At ISC, the Green500 Witnesses a New Frontier in Efficient Computing

By Oliver Peckham

June 8, 2022

Back in 2008, the U.S. Defense Advanced Research Projects Agency (DARPA) set an ambitious target: an exascale supercomputer in a 20-megawatt envelope. That target, once viewed by many with skepticism—research at the time predicted that exascale systems would require hundreds of megawatts—has now officially been met by the exascale Frontier supercomputer at Oak Ridge National Laboratory (ORNL). At ISC 2022, the organizers of the Green500 list—which ranks supercomputers based on their flops-per-watt efficiency—discussed this development and more.

A new Frontier for efficiency

The “June” (late May, actually) Green500 list was led by ORNL. In first place: Frontier’s test and development system, Frontier TDS—though we prefer its less official name, “Borg.” Borg (which is effectively just a single cabinet of the same design as Frontier’s 74 main cabinets) delivered 62.68 gigaflops per watt at a total of 19.20 Linpack petaflops. “If you were to naively extrapolate this to an exaflop, it comes in at about 16 megawatts,” said Wu Feng, custodian of the Green500 list and an associate professor at Virginia Tech, during his virtual appearance at ISC 2022. This is a staggering accomplishment of computing efficiency, eclipsing the previous Green500 champion—Preferred Networks’ MN-3—by nearly 60 percent.

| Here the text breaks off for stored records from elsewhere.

(* ===== verification/StringLibProps.v ===== *)
(** * Properties of the AR100 string library

    The block copies against the byte arrays of CMem.v, the string routines
    against lists, and the end of every loop. *)

From S2P Require Import Prelude Machine CMem StringLib.

Local Open Scope list_scope.
Local Open Scope Z_scope.
Local Open Scope mach_scope.
#[local] Coercion Z.of_nat : nat >-> Z.

(** ** Block copies *)

Section Copies.
Context {C : Type}.
Implicit Types (m : mem) (cd cs : Z) (bs : list Z).

(** A forward copy is safe when the destination is not inside the rest of the
    source. *)
Definition forward_ok (cd cs n : Z) : Prop := cd <= cs \/ cs + n <= cd.

Lemma copy_bytes_spec cd cs bs m :
  mem_ok m -> bytes_at m cs bs -> valid m cd (length bs) -> forward_ok cd cs (length bs) ->
  runs (C := C) (copy_bytes (length bs) cd cs) m (cd + length bs, cs + length bs) (write_at m cd bs).
Proof.
  revert cd cs m. induction bs as [|b bs IH]; intros cd cs m Hm Hb Hv Hf; cbn [length copy_bytes].
  - rewrite !Z.add_0_r. apply runs_ret.
  - apply bytes_at_cons in Hb as [H0 Hb]. cbn [length] in *.
    assert (u8 b = b) as Hb8 by by apply u8_id, (Hm cs).
    eapply runs_bind; [by apply runs_load8|].
    eapply runs_bind; [apply runs_store8, Hv; lia|]. rewrite Hb8.
    cbn [write_at]. rewrite !Nat2Z.inj_succ.
    replace (cd + Z.succ (length bs)) with (cd + 1 + length bs) by lia.
    replace (cs + Z.succ (length bs)) with (cs + 1 + length bs) by lia.
    apply IH.
    + apply mem_ok_insert; [done | by apply (Hm cs)].
    + apply bytes_at_insert; [done|]. unfold forward_ok in Hf. lia.
    + apply valid_insert. eapply valid_sub; [exact Hv|lia|lia].
    + unfold forward_ok in *. lia.
Qed.

Lemma word_bytes b0 b1 b2 b3 : is_u8 b0 -> is_u8 b1 -> is_u8 b2 -> is_u8 b3 ->
  let w := b0 + b1 * 2 ^ 8 + b2 * 2 ^ 16 + b3 * 2 ^ 24 in
  u8 w = b0 /\ u8 (w / 2 ^ 8) = b1 /\ u8 (w / 2 ^ 16) = b2 /\ u8 (w / 2 ^ 24) = b3.
Proof.
  unfold is_u8, u8. cbv zeta. change (2 ^ 8) with 256. change (2 ^ 16) with 65536.
  change (2 ^ 24) with 16777216. intros. split_and!; Z.div_mod_to_equations; lia.
Qed.

(** One word: the four bytes move together. *)
Lemma copy_word_spec ld ls b0 b1 b2 b3 m :
  mem_ok m -> ls mod 4 = 0 -> ld mod 4 = 0 -> bytes_at m ls [b0; b1; b2; b3] -> valid m ld 4 ->
  runs (C := C) (let! w := load32 ls in store32 ld w) m tt (write_at m ld [b0; b1; b2; b3]).
Proof.
  intros Hm Hls Hld Hb Hv. assert (Hu := bytes_at_u8 _ _ _ Hm Hb).
  repeat (apply Forall_cons in Hu as [? Hu]).
  destruct (word_bytes b0 b1 b2 b3) as (E0 & E1 & E2 & E3); [done..|].
  assert (m !! ls = Some b0) as L0 by by apply bytes_at_cons in Hb as [? _].
  assert (L1 := Hb 1%nat b1 eq_refl). assert (L2 := Hb 2%nat b2 eq_refl).
  assert (L3 := Hb 3%nat b3 eq_refl).
  eapply runs_bind.
  - unfold load32. eapply runs_bind; [by apply runs_aligned|].
    eapply runs_bind; [apply runs_load8, L0|]. eapply runs_bind; [apply runs_load8, L1|].
    eapply runs_bind; [apply runs_load8, L2|]. eapply runs_bind; [apply runs_load8, L3|].
    apply runs_ret.
  - assert (forall m' a, valid m' ld 4 -> ld <= a < ld + 4 -> is_Some (m' !! a)) as Hat
      by (intros m' a Hm'; apply Hm').
    unfold store32. eapply runs_bind; [by apply runs_aligned|].
    eapply runs_bind; [apply runs_store8, Hat; [done|lia]|]. rewrite E0.
    eapply runs_bind; [apply runs_store8, Hat; [by apply valid_insert|lia]|]. rewrite E1.
    eapply runs_bind; [apply runs_store8, Hat; [by do 2 apply valid_insert|lia]|]. rewrite E2.
    cbn [write_at].
    replace (ld + 1 + 1) with (ld + 2) by lia. replace (ld + 2 + 1) with (ld + 3) by lia.
    eapply eq_ind; [apply runs_store8, Hat; [by do 3 apply valid_insert|lia]|].
    by rewrite E3.
Qed.

Lemma copy_words_spec cnt ld ls bs m :
  mem_ok m -> ls mod 4 = 0 -> ld mod 4 = 0 -> length bs = (4 * cnt)%nat ->
  bytes_at m ls bs -> valid m ld (length bs) -> forward_ok ld ls (length bs) ->
  runs (C := C) (copy_words cnt ld ls) m tt (write_at m ld bs).
Proof.
  revert ld ls bs m. induction cnt as [|cnt IH]; intros ld ls bs m Hm Hls Hld Hlen Hb Hv Hf.
  - destruct bs; [apply runs_ret | done].
  - destruct bs as [|b0 [|b1 [|b2 [|b3 bs]]]]; try (cbn in Hlen; lia).
    change (b0 :: b1 :: b2 :: b3 :: bs) with ([b0; b1; b2; b3] ++ bs) in *.
    apply bytes_at_app in Hb as [Hb0 Hb].
    rewrite length_app in *. cbn [length Nat.add] in Hlen, Hv, Hf, Hb. unfold forward_ok in Hf.
    assert (Hw := copy_word_spec ld ls b0 b1 b2 b3 m Hm Hls Hld Hb0 ltac:(eapply valid_sub; [exact Hv|lia|lia])).
    assert (bytes_at (write_at m ld [b0; b1; b2; b3]) (ls + 4%nat) bs) as Hb'.
    { apply bytes_at_write_at_out; [exact Hb|]. cbn [length]. lia. }
    rewrite write_at_app. cbn [copy_words].
    intros e h. specialize (Hw e h). unfold bind in Hw. unfold bind at 1.
    destruct (load32 ls e m h) as [w m1 h1|]; [|done].
    unfold bind at 1. rewrite Hw. apply IH.
    + apply write_at_mem_ok; [done|]. by apply (bytes_at_u8 m ls).
    + clear - Hls. cbn [length]. Z.div_mod_to_equations. lia.
    + clear - Hld. cbn [length]. Z.div_mod_to_equations. lia.
    + lia.
    + exact Hb'.
    + apply valid_write_at. eapply valid_sub; [exact Hv|cbn; lia|cbn; lia].
    + unfold forward_ok. cbn [length]. lia.
Qed.

Lemma memcpy_spec dest src bs m :
  mem_ok m -> bytes_at m src bs -> valid m dest (length bs) -> length bs < 2 ^ 32 ->
  forward_ok dest src (length bs) ->
  runs (C := C) (memcpy dest src (length bs)) m dest (write_at m dest bs).
Proof.
  intros Hm Hb Hv Hlen Hf. unfold memcpy.
  destruct (Z.eqb_spec (Z.land 0x03 (Z.lor dest src)) 0) as [Hal|Hal]; cbn [negb].
  - assert (src mod 4 = 0 /\ dest mod 4 = 0) as [Hs Hd].
    { rewrite Z.land_lor_distr_r in Hal. apply Z.lor_eq_0_iff in Hal as [H1 H2].
      change 3 with (Z.ones 2) in H1, H2. rewrite Z.land_comm, Z.land_ones in H1, H2 by lia. done. }
    set (k := Z.to_nat (Z.shiftr (length bs) 2)).
    assert (Z.of_nat k = length bs / 4) as Hk.
    { unfold k. rewrite Z.shiftr_div_pow2 by lia.
      rewrite Z2Nat.id; [done | apply Z.div_pos; lia]. }
    assert (4 * k <= length bs)%nat as Hk4 by (clear - Hk; Z.div_mod_to_equations; lia).
    assert (Z.land (length bs) (cnot32 3) = 4 * k) as ->.
    { apply Z.bits_inj'. intros i Hi. rewrite Z.land_spec, testbit_cnot32 by lia.
      rewrite Hk. change 4 with (2 ^ 2). rewrite Z.mul_comm, <- Z.shiftr_div_pow2,
        <- Z.shiftl_mul_pow2 by lia.
      destruct (Z.ltb_spec i 2).
      - rewrite Z.shiftl_spec_low by lia. assert (i = 0 \/ i = 1) as [->| ->] by lia; by rewrite andb_false_r.
      - rewrite Z.shiftl_spec, Z.shiftr_spec by lia. replace (i - 2 + 2) with i by lia.
        rewrite (testbit_above 2 3) by lia. destruct (Z.ltb_spec i 32); cbn; [by rewrite andb_true_r|].
        by rewrite andb_false_r, (testbit_above 32) by lia. }
    assert (Z.to_nat (Z.land (length bs) 3) = length (drop (4 * k) bs)) as ->.
    { rewrite length_drop. change 3 with (Z.ones 2). rewrite Z.land_ones by lia. change (2 ^ 2) with 4.
      clear - Hk Hk4. Z.div_mod_to_equations. lia. }
    assert (length (take (4 * k) bs) = (4 * k)%nat) as Ht by (rewrite length_take; lia).
    rewrite <- (take_drop (4 * k) bs) in Hb, Hv, Hf.
    replace (write_at m dest bs) with (write_at m dest (take (4 * k) bs ++ drop (4 * k) bs))
      by (by rewrite take_drop).
    rewrite length_app, Ht in Hv, Hf. apply bytes_at_app in Hb as [Hb1 Hb2]. rewrite Ht in Hb2.
    rewrite write_at_app, Ht. unfold forward_ok in *.
    eapply runs_bind; [apply copy_words_spec; unfold forward_ok; rewrite ?Ht; try done|].
    { eapply valid_sub; [exact Hv|lia|lia]. } { lia. }
    eapply runs_bind; [|apply runs_ret].
    replace (4 * k) with (Z.of_nat (4 * k)) by lia.
    apply copy_bytes_spec.
    + apply write_at_mem_ok; [done|]. by apply (bytes_at_u8 m src).
    + apply bytes_at_write_at_out; [exact Hb2|]. rewrite Ht. lia.
    + apply valid_write_at. eapply valid_sub; [exact Hv|lia|lia].
    + unfold forward_ok. lia.
  - rewrite Nat2Z.id. eapply runs_bind; [by apply copy_bytes_spec | apply runs_ret].
Qed.
(* ===== verification/ConvertProps.v ===== *)
(** * Properties of the number conversions

    What the printers write, when they overrun their stack, and that the
    readers read back what they wrote. *)

From S2P Require Import Prelude Machine CMem StringLib StringLibProps Convert.

Local Open Scope list_scope.
Local Open Scope Z_scope.
Local Open Scope mach_scope.
#[local] Coercion Z.of_nat : nat >-> Z.

(** ** Numerals *)

(** The character of a digit, the most significant first, at most [n]. *)
Definition dig (k : Z) : Z := nth (Z.to_nat k) digit_string 0.
Fixpoint digits (n : nat) (r v : Z) : list Z :=
  match n with
  | O => []
  | S n => if v <=? 0 then [] else digits n r (v / r) ++ [dig (v mod r)]
  end.
(** What [utoa] and [itoa] write, without the terminator. *)
Definition numeral (r v : Z) : list Z := if v =? 0 then [ch_0] else digits 16 r v.
Definition signed_numeral (r v : Z) : list Z :=
  (if v <? 0 then [ch_minus] else []) ++ numeral r (Z.abs v).

Definition radix_ok (r : Z) : Prop := 2 <= r <= 16.

(** A property of the sixteen digits, checked on each. *)
Lemma dig_all (P : Z -> Z -> bool) :
  forallb (fun k => P k (dig k)) (zrange 0 16) = true -> forall k, 0 <= k < 16 -> P k (dig k) = true.
Proof. intros Hall k Hk. apply (zrange_forallb (fun k => P k (dig k)) 0 16 Hall). lia. Qed.

Lemma dig_lookup k : 0 <= k < 16 -> digit_string !! Z.to_nat k = Some (dig k).
Proof.
  intros Hk. unfold dig. rewrite nth_lookup.
  destruct (lookup_lt_is_Some_2 digit_string (Z.to_nat k)) as [c Hc]; [cbn; lia|]. by rewrite Hc.
Qed.

Lemma dig_u8 k : 0 <= k < 16 -> 0 < dig k < 120.
Proof.
  intros Hk. apply (dig_all (fun _ c => (0 <? c) && (c <? 120)) ltac:(vm_compute; reflexivity)) in Hk.
  apply andb_true_iff in Hk as [H1 H2]. apply Z.ltb_lt in H1, H2. lia.
Qed.

Lemma digits_length n r v : (length (digits n r v) <= n)%nat.
Proof.
  revert v. induction n as [|n IH]; intros v; cbn [digits]; [done|].
  destruct (v <=? 0); cbn; [lia|]. rewrite length_app. cbn. specialize (IH (v / r)). lia.
Qed.

Lemma mod_radix r v : radix_ok r -> 0 <= v mod r < 16.
Proof. unfold radix_ok. intros Hr. assert (H := Z.mod_pos_bound v r). lia. Qed.

Lemma digits_chars n r v : radix_ok r -> Forall (fun c => 0 < c < 120) (digits n r v).
Proof.
  intros Hr. revert v. induction n as [|n IH]; intros v; cbn [digits]; [done|].
  destruct (v <=? 0); [done|]. apply Forall_app. split; [apply IH|].
  apply Forall_singleton, dig_u8. by apply mod_radix.
Qed.
(* ===== verification/Ticks.v ===== *)
(** * The system tick and soft timers
    (src/ar100s/arch/riscv/cpu/e907/time_ticks.c, but for [time_ticks_init],
    which is in Timer.v)

    A [struct softtimer] belongs to its client; [timers] holds them all and a
    pointer to one is its index.  The file's own array [softtimer] is [slots]. *)

From S2P Require Import Prelude Machine Firmware.

Local Open Scope list_scope.
Local Open Scope Z_scope.

Definition TICK_PER_SEC : Z := 100.
Definition SOFTTIMER_NUMBER : nat := 2.
Definition SOFTTIMER_OFF : Z := 0.
Definition SOFTTIMER_ON : Z := 1.

(** [struct softtimer]; [cycle] and [expires] are signed. *)
Record softtimer := Softtimer {
  st_cycle : Z;
  st_expires : Z;
  st_cb : option Z;
  st_arg : Z;
  st_start : Z
}.
Definition set_expires (v : Z) (t : softtimer) : softtimer :=
  Softtimer (st_cycle t) v (st_cb t) (st_arg t) (st_start t).
Definition set_start (v : Z) (t : softtimer) : softtimer :=
  Softtimer (st_cycle t) (st_expires t) (st_cb t) (st_arg t) v.

(** Statics of the file and the timers they point to. *)
Record ticks := TickVars {
  time_ticks : Z;
  slots : list (option nat);
  softtimer_cnt : Z;
  timers : list softtimer
}.
Definition with_time_ticks (v : Z) (t : ticks) : ticks :=
  TickVars v (slots t) (softtimer_cnt t) (timers t).

Section Ticks.
Context {C S : Type} `{HTicks : !Part ticks S}.
Local Abbreviation M := (M C S).

Definition tick_vars : M ticks := getp.
Definition set_ticks (f : ticks -> ticks) : M unit := let! t := tick_vars in putp (f t).

(** Access through a pointer. *)
Definition load_timer (p : nat) : M softtimer :=
  let! t := tick_vars in
  match timers t !! p with Some x => ret x | None => stop_now Undefined end.
Definition modify_timer (p : nat) (f : softtimer -> softtimer) : M unit :=
  let! x := load_timer p in
  set_ticks (fun t => TickVars (time_ticks t) (slots t) (softtimer_cnt t) (<[p := f x]> (timers t))).

Definition start_softtimer (timer : nat) : M unit :=
  modify_timer timer (fun t => set_expires (st_cycle t) t);;
  modify_timer timer (set_start SOFTTIMER_ON).
Definition stop_softtimer (timer : nat) : M unit :=
  modify_timer timer (set_expires 0);;
  modify_timer timer (set_start SOFTTIMER_OFF).

(** [timer_lock] is the hardware timers' static. *)
Definition add_softtimer (timer_lock : M Z) (timer : nat) : M Z :=
  let! lock := timer_lock in
  if negb (lock =? 0) then ret (- EACCES)
  else
    let! t := tick_vars in
    if Z.of_nat SOFTTIMER_NUMBER <=? softtimer_cnt t then ret (- EINVAL)
    else
      set_ticks (fun t => TickVars (time_ticks t)
        (<[Z.to_nat (softtimer_cnt t) := Some timer]> (slots t)) (softtimer_cnt t) (timers t));;
      set_ticks (fun t => TickVars (time_ticks t) (slots t) (u32 (softtimer_cnt t + 1)) (timers t));;
      ret OK.

(** What a call through a callback's address does. *)
Context (run_cb : Z -> Z -> M Z).

(** One timer of the scan in [timer_tick_server]. *)
Definition tick_timer (p : nat) : M unit :=
  let! x := load_timer p in
  if st_start x =? SOFTTIMER_OFF then ret tt
  else if 0 <? st_expires x then modify_timer p (fun x => set_expires (st_expires x - 1) x)
  else if st_expires x =? 0 then
    modify_timer p (fun x => set_expires (st_cycle x) x);;
    let! x := load_timer p in
    match st_cb x with
    | Some cb => let! _ := run_cb cb (st_arg x) in ret tt
    | None => ret tt
    end
  else ret tt.

(** [for (i = 0; (i < SOFTTIMER_NUMBER) && softtimer[i]; i++)] with [n]
    rounds left. *)
Fixpoint tick_loop (n : nat) (i : nat) : M unit :=
  match n with
  | O => ret tt
  | Datatypes.S n =>
      let! t := tick_vars in
      match slots t !! i with
      | Some (Some p) => tick_timer p;; tick_loop n (Datatypes.S i)
      | Some None => ret tt
      | None => stop_now Undefined
      end
  end.

Definition timer_tick_server (parg : Z) : M Z :=
  set_ticks (fun t => with_time_ticks (u32 (time_ticks t + 1)) t);;
  tick_loop SOFTTIMER_NUMBER 0;;
  ret OK.

Definition current_time_tick : M Z := let! t := tick_vars in ret (time_ticks t).
End Ticks.

Definition msec_to_ticks (ms : Z) : Z := u32 (TICK_PER_SEC * ms) / 1000.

Representatives accept the certificate for Frontier TDS/Borg’s Green500 win at ISC 2022. On the left, Rafael Ferreira da Silva, senior research scientist for data lifecycle and scalable workflows at ORNL; on the right, Nicolas Dube, fellow, chief technologist for HPC and chief strategist for HPC at HPE.

Perhaps more impressive, however, is that Frontier itself placed second with 52.23 gigaflops per watt. “Frontier on the Green500 is the highest-placed number-one Top500 supercomputer on the Green500 list in its existence,” Feng said. According to the Green500 list, Frontier delivered 1.102 Linpack exaflops in a 21.1-megawatt envelope, which interpolates to one exaflop at 19.15 megawatts. However, Al Geist—CTO of the Oak Ridge Leadership Computing Facility (OLCF)—revealed during the session that this was a “very conservative number” and that the average power use that Oak Ridge submitted to the Green500 was actually 20.2 megawatts. That works out to 54.5 gigaflops per watt and interpolates to an exaflop in 18.33 megawatts. By this measurement, Frontier is more than 3.5× more efficient than the previous Top500 topper, Riken’s Fugaku system (15.42 gigaflops per watt).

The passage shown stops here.